Chiwetel’s name reflects his Nigerian heritage. As a young actor, he was advised to choose another. “It was a sequence of advice and thoughts that people had come up with about my name,” he says. “It ranged from, ‘You won’t have a career as an actor’ to – and it’s quite funny, this – ‘You’re going to be pigeonholed as playing African parts.’ Even at the time, I thought that was so ludicrous, because obviously I wanted to play African parts. It just didn’t make any sense at all. But obviously that was their perception of what success was. I feel like so much of that has changed since I started acting.”

4. He used to view imperfection as failure

Chiwetel describes himself as a perfectionist, but he’s getting better at managing that instinct. “Perfectionists are ruled by fear,” he says. “You’re ruled by this fear of failure and of a kind of perceived failure. That’s the driving impetus of everything you’re doing.”
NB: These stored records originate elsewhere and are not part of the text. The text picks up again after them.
(* ===== verification/FailedTasks.v ===== *)
(** * Failed tasks

    [backend/app/core/taskiq.py]: which failures of a task are final and what
    of its arguments is reported; [workers/dlq.py] and
    [services/failed_tasks.py]: the record that is kept; [api/v1/
    failed_tasks.py]: listing, resolving and retrying it. *)

From S2P Require Import Prelude Text PyVal Decimal Schema App Cost SpanSchema Storage Pipeline Auth Projects.

Local Open Scope Z_scope.

Definition SAFE_ARG_KEYS : list string := ["batch_id"; "project_id"].
Definition SENSITIVE_KEY_PARTS : list string :=
  ["api_key"; "authorization"; "password"; "secret"; "token"].
Definition MAX_SUMMARY_LENGTH : nat := 10000.
Definition MAX_ERROR_LENGTH : nat := 5000.

(** ** Summaries *)

Definition sensitive (key : string) : bool :=
  existsb (λ part, contains part (lower key)) SENSITIVE_KEY_PARTS.

(** The entry an argument becomes. *)
Definition summary_entry (key : string) (value : pyval) : string * pyval :=
  if sensitive key then (key, VStr "[redacted]")
  else if inb key SAFE_ARG_KEYS then (key, value)
  else match value with
       | VList l =>
           if String.eqb key "spans" then ("span_count"%string, VInt (Z.of_nat (length l)))
           else (key, VStr "<list>")
       | VDict _ => (key, VStr "<dict>")
       | _ => (key, value)
       end.

Definition summarize_task_args (task_args : list (string * pyval)) : list (string * pyval) :=
  foldl (λ summary kv,
    let entry := summary_entry kv.1 kv.2 in dict_set entry.1 entry.2 summary) [] task_args.

(** ** The broker's middleware *)

Record TaskiqMessage : Type := {
  tm_name : string; tm_args : list pyval; tm_kwargs : list (string * pyval);
  tm_retries : Z; tm_max_retries : option Z;
}.

Fixpoint positional (n : nat) (args : list pyval) : list (string * pyval) :=
  match args with
  | [] => []
  | v :: args' => ("arg_" +:+ str_of_int (Z.of_nat n), v) :: positional (S n) args'
  end.

Definition _task_args_for_dlq (message : TaskiqMessage) : list (string * pyval) :=
  summarize_task_args
    match tm_kwargs message with
    | _ :: _ => tm_kwargs message
    | [] =>
        if endswith ":process_span_batch" (tm_name message) then
          zip ["batch_id"; "project_id"; "spans"]%string (tm_args message)
        else positional 0 (tm_args message)
    end.

(** [on_error]: whether the failure is reported. [retryable] is the answer of
    the library's [is_retry_on_error]; [retried] that the exception is of the
    types the middleware retries, [no_result] that it is NoResultError. *)
Definition capture_final_failure (retried no_result retryable : bool)
    (default_retry_count : Z) (message : TaskiqMessage) : bool :=
  if negb retried then false
  else if no_result then false
  else if negb retryable then false
  else default default_retry_count (tm_max_retries message) <=? tm_retries message + 1.

(** The arguments of the report. *)
Record FailureReport : Type := {
  fr_task : string; fr_args : list (string * pyval); fr_error : string; fr_attempts : Z;
}.

Definition on_error (capture : bool) (message : TaskiqMessage) (error : string)
    : option FailureReport :=
  if capture then
    Some {| fr_task := tm_name message; fr_args := _task_args_for_dlq message;
            fr_error := error; fr_attempts := tm_retries message + 1 |}
  else None.

Section failed_tasks.
Context (float_repr : pyfloat → string).
Context (json_loads : string → result pyval).
(** [str] of a value that is not a string *)
Context (repr : pyval → string).
(** A JSON span as the worker reads it. *)
Context (span_data : pyval → SpanData).

Definition py_str (v : pyval) : string :=
  match v with VStr s => s | _ => repr v end.

(** ** Recording *)

Definition extract_project_id (task_args : list (string * pyval)) : option string :=
  match dict_get "project_id" task_args with
  | Some v => if truthy_val v then Some (py_str v) else None
  | None => None
  end.

Definition resolve_org_id (project_id : option string) (d : Db) : option string :=
  pid ← project_id;
  p ← select_one (λ p, String.eqb (p_id p) pid) (projects d);
  Some (p_org p).

Definition record_failed_task (id : Z) (r : FailureReport) (failed_at : timestamp)
    : M App unit :=
  let project_id := extract_project_id (fr_args r) in
  org_id ← query (resolve_org_id project_id);
  let args_summary := str_take MAX_SUMMARY_LENGTH
    (json_dumps float_repr ", " ": " (VDict (summarize_task_args (fr_args r)))) in
  raise_when (bool_decide (is_Some project_id) && negb (bool_decide (is_Some org_id)))
    integrity_error;;
  execute (set_failed_tasks (λ t, t ++
    [{| f_id := id; f_org := org_id; f_project := project_id; f_task := fr_task r;
        f_args := Some args_summary; f_error := str_take MAX_ERROR_LENGTH (fr_error r);
        f_attempts := fr_attempts r; f_failed_at := failed_at; f_resolved := false |}])).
He once found it debilitating, but his view has changed with age. “[I used to think], ‘There has to be absolutely nothing that can be perceived to be wrong with this performance, with this moment. If there is, then that’s terrible’…I’m relieved, having this conversation, that I don’t feel like that now!”

5. He spoke to his grandad before accepting his CBE

In 2008, Chiwetel was awarded an OBE. In 2015, he became a CBE. As the child of immigrants from a country that was once colonised by the British Empire, Chiwetel had mixed feelings when offered the titles.

“I spent a lot of time talking to my grandfather in Nigeria,” he says. “I got the OBE while he was still alive. It’s a remarkable [difference] from where he was seeing the world and…where I was seeing the world.” His grandfather had lived under British rule and see Nigeria gain independence in 1960. He saw his grandson’s title as a sign of progress. “To him, that was an achievement and an indicator of safety, more than anything else. Of safety and status…If the Empire in that capacity existed today, I wouldn’t accept any award within the context of empire, but it doesn’t.”

6. Marvel and Shakespeare have a lot in common

The first lead role Chiwetel played on stage was Othello, in 1995, and he won an Olivier for playing the part again in 2008. He has always loved Shakespeare, even as a child. “There are codes for living in Shakespearian text,” he says.

The parallels may not be obvious, but Chiwetel says performing Shakespeare isn’t so different to performing in the Marvel Cinematic Universe (he played Karl Mordo in Doctor Strange). “They’re Shakespearean in their energies and in their stakes,” he says. “I’ve really enjoyed playing in that world. You find yourself with other actors who’ve loved Shakespeare and grown up in a similar way in theatre… Doing scenes in Doctor Strange with Benedict Cumberbatch, and both of us being aware that there is a very Shakespearean undertone to the dynamics and language, I love that.”

7. He wants to reconnect to his young self

Though he laughs at his precocious behaviour when he was younger, at the age of 47 Chiwetel says he’d like to get back into the confident head of that past self. “I want to reconnect with the younger version of myself, where everything is possible; to not lose that spark, that belief that the world is changeable and that you can be part of that change; to not be jaded and allow yourself the freedom of youth, and sometimes the folly of it, and to be bold. Maybe just in bursts.”